(Raw data)
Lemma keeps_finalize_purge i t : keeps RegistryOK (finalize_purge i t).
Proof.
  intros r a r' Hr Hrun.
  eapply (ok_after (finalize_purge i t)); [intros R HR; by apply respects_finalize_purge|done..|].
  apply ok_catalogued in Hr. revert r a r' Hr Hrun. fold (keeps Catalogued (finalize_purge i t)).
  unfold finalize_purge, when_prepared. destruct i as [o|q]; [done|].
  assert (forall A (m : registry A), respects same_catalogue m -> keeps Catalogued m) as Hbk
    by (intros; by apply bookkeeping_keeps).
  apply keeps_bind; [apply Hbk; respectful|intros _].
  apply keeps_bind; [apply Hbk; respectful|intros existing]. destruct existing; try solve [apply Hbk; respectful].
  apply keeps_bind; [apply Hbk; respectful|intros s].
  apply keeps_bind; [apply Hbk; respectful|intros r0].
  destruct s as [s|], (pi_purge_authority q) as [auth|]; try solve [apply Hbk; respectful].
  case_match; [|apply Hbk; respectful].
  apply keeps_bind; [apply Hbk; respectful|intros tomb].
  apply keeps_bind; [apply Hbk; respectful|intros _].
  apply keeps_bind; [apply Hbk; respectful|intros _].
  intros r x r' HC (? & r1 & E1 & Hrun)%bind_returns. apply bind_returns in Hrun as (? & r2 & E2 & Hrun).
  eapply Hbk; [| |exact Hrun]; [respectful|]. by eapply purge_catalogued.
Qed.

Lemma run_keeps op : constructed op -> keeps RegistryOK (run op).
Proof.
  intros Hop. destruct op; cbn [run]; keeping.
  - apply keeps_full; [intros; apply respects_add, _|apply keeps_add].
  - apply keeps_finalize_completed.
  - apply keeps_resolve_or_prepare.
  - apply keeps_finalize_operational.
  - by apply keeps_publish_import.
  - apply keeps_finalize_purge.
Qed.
(End Raw data)
(Raw data)
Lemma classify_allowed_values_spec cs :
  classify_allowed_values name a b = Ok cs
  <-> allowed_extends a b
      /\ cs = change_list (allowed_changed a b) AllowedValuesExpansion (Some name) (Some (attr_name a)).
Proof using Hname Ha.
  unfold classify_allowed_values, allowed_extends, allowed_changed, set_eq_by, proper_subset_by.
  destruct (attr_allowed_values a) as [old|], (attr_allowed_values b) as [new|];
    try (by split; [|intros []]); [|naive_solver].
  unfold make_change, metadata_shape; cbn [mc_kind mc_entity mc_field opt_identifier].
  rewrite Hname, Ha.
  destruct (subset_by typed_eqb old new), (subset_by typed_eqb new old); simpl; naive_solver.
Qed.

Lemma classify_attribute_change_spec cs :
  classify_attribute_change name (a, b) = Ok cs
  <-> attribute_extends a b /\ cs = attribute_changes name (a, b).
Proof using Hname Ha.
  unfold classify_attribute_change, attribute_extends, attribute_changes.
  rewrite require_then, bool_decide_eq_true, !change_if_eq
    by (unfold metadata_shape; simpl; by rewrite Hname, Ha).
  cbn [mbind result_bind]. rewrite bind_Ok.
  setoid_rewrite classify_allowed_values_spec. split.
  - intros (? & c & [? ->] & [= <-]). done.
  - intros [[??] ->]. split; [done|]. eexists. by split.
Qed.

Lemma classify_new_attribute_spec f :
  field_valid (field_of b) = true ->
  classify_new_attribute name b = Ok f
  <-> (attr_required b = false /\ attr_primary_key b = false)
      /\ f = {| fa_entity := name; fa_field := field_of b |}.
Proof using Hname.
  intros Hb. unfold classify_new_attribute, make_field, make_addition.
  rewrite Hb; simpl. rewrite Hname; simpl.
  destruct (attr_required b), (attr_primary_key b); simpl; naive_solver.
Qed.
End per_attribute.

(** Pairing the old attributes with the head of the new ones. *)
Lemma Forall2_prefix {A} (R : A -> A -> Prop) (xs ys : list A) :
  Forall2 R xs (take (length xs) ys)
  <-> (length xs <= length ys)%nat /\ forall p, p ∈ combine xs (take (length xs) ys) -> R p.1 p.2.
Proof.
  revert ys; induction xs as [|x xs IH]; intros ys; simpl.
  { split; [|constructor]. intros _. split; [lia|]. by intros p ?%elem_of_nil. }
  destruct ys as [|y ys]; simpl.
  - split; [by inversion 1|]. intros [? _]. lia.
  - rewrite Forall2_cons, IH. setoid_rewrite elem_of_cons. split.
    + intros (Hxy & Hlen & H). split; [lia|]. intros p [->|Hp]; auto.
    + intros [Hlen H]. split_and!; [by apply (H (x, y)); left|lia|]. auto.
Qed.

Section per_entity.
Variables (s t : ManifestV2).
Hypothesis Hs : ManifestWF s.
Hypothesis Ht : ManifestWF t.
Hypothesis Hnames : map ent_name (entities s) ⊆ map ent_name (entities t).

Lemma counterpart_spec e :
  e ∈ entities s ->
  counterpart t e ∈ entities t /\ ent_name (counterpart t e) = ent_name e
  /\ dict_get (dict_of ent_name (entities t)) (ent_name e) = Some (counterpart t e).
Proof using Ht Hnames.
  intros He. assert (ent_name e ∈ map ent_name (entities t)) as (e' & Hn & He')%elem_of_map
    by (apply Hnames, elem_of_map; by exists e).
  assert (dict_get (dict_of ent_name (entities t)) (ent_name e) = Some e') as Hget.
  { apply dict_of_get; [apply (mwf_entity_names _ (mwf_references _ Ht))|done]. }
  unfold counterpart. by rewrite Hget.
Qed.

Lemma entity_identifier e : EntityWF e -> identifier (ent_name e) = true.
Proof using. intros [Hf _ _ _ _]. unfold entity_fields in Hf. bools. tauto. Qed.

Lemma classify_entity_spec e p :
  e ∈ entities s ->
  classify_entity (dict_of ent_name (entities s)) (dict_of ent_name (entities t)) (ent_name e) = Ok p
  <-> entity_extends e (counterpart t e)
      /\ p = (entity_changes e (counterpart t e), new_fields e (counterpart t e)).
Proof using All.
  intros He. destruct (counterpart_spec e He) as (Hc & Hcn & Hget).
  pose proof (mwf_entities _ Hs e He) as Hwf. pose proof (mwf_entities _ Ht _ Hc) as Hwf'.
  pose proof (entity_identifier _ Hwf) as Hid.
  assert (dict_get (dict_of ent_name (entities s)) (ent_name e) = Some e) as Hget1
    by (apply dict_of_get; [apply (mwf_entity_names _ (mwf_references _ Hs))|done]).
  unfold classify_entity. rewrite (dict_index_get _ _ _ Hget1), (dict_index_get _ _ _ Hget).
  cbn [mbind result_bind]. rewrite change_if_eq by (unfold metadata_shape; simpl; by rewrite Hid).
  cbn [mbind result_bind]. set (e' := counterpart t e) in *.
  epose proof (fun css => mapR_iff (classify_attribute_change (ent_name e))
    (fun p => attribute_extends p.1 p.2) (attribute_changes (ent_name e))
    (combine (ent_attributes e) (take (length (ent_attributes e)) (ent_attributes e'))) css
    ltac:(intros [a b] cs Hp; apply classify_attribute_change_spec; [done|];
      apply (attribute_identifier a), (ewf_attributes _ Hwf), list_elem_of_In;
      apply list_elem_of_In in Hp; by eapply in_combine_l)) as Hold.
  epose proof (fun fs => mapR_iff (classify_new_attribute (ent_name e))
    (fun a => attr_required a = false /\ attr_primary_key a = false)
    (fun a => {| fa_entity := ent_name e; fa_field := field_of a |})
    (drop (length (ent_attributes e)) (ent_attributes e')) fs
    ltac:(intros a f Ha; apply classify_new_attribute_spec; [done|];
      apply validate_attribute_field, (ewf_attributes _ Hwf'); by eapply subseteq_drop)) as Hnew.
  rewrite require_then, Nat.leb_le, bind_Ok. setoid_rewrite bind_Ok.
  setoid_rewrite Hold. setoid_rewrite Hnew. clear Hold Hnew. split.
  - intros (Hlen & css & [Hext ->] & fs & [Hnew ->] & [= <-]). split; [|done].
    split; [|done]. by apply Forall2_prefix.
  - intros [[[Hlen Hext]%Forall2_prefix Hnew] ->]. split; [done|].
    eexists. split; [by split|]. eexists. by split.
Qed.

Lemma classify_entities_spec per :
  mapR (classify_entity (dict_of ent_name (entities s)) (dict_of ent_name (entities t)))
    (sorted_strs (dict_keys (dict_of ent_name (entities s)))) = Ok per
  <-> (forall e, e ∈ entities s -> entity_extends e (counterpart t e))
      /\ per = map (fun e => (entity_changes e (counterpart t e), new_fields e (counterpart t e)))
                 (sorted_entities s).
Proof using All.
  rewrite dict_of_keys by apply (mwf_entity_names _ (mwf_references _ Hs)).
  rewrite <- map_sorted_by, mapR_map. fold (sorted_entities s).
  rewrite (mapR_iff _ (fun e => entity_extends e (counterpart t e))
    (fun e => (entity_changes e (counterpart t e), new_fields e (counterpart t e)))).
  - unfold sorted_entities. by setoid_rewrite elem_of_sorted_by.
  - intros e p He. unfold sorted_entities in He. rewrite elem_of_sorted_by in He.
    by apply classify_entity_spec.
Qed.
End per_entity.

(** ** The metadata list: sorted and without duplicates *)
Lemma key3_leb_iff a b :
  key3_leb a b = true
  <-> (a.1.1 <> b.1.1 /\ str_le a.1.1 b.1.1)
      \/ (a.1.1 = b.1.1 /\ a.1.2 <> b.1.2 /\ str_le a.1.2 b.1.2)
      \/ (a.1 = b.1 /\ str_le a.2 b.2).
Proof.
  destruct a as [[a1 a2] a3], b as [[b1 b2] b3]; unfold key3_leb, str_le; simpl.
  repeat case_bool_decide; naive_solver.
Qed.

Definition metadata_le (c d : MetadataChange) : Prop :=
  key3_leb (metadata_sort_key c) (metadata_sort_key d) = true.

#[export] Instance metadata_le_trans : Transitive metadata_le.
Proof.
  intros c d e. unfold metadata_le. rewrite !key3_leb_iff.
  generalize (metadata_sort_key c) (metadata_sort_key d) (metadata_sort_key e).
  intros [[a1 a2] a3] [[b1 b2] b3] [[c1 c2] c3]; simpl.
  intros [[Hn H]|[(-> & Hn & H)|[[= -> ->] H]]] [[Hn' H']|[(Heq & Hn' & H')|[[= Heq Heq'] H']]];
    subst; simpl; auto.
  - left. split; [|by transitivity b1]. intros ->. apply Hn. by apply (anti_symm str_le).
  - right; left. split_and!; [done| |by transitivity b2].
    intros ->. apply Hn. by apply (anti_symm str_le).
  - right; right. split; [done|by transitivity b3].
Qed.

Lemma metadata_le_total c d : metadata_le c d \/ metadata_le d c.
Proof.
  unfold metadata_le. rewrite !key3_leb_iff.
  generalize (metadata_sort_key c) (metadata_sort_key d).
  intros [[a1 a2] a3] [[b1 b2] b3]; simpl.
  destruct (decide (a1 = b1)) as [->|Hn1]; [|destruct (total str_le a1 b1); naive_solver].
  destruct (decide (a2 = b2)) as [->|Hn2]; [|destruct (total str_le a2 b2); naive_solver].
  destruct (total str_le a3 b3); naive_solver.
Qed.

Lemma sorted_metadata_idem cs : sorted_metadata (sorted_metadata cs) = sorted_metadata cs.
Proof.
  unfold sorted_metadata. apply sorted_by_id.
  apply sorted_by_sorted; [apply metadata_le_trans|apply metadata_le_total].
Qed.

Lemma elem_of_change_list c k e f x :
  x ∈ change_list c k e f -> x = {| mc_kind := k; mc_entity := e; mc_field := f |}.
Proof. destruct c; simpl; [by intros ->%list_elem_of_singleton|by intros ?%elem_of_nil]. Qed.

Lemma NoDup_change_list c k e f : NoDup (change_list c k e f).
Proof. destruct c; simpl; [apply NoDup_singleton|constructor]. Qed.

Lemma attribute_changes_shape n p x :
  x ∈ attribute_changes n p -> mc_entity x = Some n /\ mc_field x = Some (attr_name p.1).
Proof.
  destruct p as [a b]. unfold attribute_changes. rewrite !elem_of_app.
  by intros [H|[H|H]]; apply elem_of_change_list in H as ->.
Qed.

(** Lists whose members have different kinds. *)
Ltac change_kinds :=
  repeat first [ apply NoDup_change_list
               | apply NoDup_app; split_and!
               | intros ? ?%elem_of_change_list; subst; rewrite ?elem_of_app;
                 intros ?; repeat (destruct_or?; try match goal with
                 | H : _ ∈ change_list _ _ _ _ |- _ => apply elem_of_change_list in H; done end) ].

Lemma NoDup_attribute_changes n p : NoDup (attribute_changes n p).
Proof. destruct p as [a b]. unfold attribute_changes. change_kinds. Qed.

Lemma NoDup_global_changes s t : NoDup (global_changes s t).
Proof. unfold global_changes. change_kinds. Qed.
(End Raw data)
(Raw data)
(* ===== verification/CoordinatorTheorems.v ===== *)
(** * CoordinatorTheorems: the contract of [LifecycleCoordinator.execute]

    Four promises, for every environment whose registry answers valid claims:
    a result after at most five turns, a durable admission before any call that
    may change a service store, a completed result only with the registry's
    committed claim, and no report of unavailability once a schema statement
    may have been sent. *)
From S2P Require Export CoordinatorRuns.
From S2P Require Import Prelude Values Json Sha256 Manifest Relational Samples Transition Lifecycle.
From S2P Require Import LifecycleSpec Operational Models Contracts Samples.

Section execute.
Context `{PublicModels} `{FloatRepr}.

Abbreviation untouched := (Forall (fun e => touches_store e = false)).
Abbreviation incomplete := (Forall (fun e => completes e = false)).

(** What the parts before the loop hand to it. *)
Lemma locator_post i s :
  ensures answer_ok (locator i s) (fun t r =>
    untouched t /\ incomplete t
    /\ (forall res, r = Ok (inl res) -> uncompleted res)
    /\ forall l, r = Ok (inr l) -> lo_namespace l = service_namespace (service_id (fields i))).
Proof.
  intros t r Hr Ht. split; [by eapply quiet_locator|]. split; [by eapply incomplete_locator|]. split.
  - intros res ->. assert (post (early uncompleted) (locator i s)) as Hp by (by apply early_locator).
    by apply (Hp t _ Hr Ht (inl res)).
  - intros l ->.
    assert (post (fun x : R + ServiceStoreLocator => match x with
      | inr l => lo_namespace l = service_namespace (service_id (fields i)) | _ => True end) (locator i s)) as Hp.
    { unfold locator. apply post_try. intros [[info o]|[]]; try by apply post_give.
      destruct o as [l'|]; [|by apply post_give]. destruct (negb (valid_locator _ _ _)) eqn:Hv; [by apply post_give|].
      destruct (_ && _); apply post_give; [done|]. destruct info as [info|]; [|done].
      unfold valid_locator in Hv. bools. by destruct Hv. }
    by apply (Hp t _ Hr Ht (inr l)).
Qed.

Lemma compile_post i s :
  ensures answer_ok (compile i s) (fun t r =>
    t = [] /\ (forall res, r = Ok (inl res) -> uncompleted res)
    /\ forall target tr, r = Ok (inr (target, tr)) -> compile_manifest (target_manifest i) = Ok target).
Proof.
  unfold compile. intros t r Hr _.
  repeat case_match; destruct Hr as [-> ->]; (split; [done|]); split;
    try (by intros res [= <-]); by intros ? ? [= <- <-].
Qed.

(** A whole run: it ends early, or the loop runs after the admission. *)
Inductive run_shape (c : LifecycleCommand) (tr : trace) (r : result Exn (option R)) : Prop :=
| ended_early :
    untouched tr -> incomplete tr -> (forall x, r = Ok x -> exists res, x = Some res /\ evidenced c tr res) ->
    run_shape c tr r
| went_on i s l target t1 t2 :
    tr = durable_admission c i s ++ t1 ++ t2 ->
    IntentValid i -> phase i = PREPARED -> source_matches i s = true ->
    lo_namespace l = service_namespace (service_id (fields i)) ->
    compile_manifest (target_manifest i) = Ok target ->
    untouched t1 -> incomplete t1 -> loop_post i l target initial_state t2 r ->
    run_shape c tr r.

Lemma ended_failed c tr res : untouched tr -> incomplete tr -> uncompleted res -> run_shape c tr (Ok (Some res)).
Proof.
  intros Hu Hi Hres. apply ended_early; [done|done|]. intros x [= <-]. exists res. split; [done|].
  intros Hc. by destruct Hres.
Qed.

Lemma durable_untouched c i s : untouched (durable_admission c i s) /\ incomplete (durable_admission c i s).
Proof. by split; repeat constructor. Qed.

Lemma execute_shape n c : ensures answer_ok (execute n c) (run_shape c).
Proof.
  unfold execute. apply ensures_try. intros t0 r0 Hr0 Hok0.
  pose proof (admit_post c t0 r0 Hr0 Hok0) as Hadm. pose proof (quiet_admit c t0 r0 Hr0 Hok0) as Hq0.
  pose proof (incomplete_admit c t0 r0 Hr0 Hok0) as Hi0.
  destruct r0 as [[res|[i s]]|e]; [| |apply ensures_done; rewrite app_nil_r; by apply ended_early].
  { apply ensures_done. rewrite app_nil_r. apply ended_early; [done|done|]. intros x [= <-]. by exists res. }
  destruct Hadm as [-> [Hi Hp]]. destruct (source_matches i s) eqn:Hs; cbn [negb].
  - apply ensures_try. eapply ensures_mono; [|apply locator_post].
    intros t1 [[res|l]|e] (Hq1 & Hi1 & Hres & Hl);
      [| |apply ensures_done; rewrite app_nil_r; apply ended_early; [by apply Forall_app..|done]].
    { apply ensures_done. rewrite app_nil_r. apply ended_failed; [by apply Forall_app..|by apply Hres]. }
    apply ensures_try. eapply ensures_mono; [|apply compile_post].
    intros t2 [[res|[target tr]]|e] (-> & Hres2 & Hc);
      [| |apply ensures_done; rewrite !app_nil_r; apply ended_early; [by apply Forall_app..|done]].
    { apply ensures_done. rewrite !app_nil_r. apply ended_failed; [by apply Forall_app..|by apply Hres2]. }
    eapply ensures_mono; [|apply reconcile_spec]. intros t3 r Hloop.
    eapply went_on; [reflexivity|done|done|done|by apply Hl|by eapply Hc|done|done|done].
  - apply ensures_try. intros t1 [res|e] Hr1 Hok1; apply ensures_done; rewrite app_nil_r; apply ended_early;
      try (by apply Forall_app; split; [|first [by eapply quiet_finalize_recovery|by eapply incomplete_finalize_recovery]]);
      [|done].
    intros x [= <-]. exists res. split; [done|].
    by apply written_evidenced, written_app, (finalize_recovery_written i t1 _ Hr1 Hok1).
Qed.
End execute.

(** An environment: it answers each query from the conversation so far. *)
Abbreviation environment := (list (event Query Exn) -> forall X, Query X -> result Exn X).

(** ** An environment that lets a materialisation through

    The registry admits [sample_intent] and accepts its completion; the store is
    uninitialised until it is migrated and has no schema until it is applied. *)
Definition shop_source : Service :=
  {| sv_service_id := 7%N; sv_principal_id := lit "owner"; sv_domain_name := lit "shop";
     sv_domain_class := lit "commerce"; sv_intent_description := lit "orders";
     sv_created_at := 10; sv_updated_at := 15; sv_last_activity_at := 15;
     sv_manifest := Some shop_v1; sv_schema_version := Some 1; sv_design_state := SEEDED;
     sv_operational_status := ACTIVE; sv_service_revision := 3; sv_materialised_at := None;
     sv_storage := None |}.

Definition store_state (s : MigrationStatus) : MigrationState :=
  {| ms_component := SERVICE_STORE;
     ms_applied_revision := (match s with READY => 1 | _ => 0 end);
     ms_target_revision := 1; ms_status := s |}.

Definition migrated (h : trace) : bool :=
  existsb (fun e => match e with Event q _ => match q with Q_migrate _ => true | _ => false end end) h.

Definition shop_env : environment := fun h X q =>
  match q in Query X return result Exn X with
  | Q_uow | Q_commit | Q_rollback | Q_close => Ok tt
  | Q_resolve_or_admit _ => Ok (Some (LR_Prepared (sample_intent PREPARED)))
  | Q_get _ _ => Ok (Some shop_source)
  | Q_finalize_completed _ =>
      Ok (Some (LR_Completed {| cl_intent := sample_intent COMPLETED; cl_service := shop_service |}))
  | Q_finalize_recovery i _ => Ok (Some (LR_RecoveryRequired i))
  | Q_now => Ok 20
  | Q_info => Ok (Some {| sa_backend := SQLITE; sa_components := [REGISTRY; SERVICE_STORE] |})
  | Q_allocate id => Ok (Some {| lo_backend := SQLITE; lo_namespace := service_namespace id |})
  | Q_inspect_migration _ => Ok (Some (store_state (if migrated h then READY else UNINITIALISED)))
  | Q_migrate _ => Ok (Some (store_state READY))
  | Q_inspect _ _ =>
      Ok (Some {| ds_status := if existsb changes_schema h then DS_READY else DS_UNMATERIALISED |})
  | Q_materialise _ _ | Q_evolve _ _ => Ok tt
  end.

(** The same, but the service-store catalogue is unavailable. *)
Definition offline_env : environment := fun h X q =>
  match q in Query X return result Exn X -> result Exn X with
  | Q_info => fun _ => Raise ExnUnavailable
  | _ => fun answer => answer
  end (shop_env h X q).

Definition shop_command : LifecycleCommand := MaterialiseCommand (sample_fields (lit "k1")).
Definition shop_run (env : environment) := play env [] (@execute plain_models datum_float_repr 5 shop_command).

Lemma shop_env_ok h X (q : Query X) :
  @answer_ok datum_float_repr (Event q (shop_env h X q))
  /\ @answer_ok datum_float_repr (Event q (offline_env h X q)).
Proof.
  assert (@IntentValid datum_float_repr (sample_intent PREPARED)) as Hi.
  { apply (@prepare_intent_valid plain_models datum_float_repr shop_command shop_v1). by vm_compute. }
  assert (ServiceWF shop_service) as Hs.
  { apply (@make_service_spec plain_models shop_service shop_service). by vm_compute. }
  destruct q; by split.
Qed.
(End Raw data)
What you have to do → Write down again, exactly as given, only the lines above that fall from the line with "destruct (subset_by typed_eqb" to the line with "classify_attribute_change, attribute_extends, attribute_changes.", inclusive.

Solution to this task →
  destruct (subset_by typed_eqb old new), (subset_by typed_eqb new old); simpl; naive_solver.
Qed.

Lemma classify_attribute_change_spec cs :
  classify_attribute_change name (a, b) = Ok cs
  <-> attribute_extends a b /\ cs = attribute_changes name (a, b).
Proof using Hname Ha.
  unfold classify_attribute_change, attribute_extends, attribute_changes.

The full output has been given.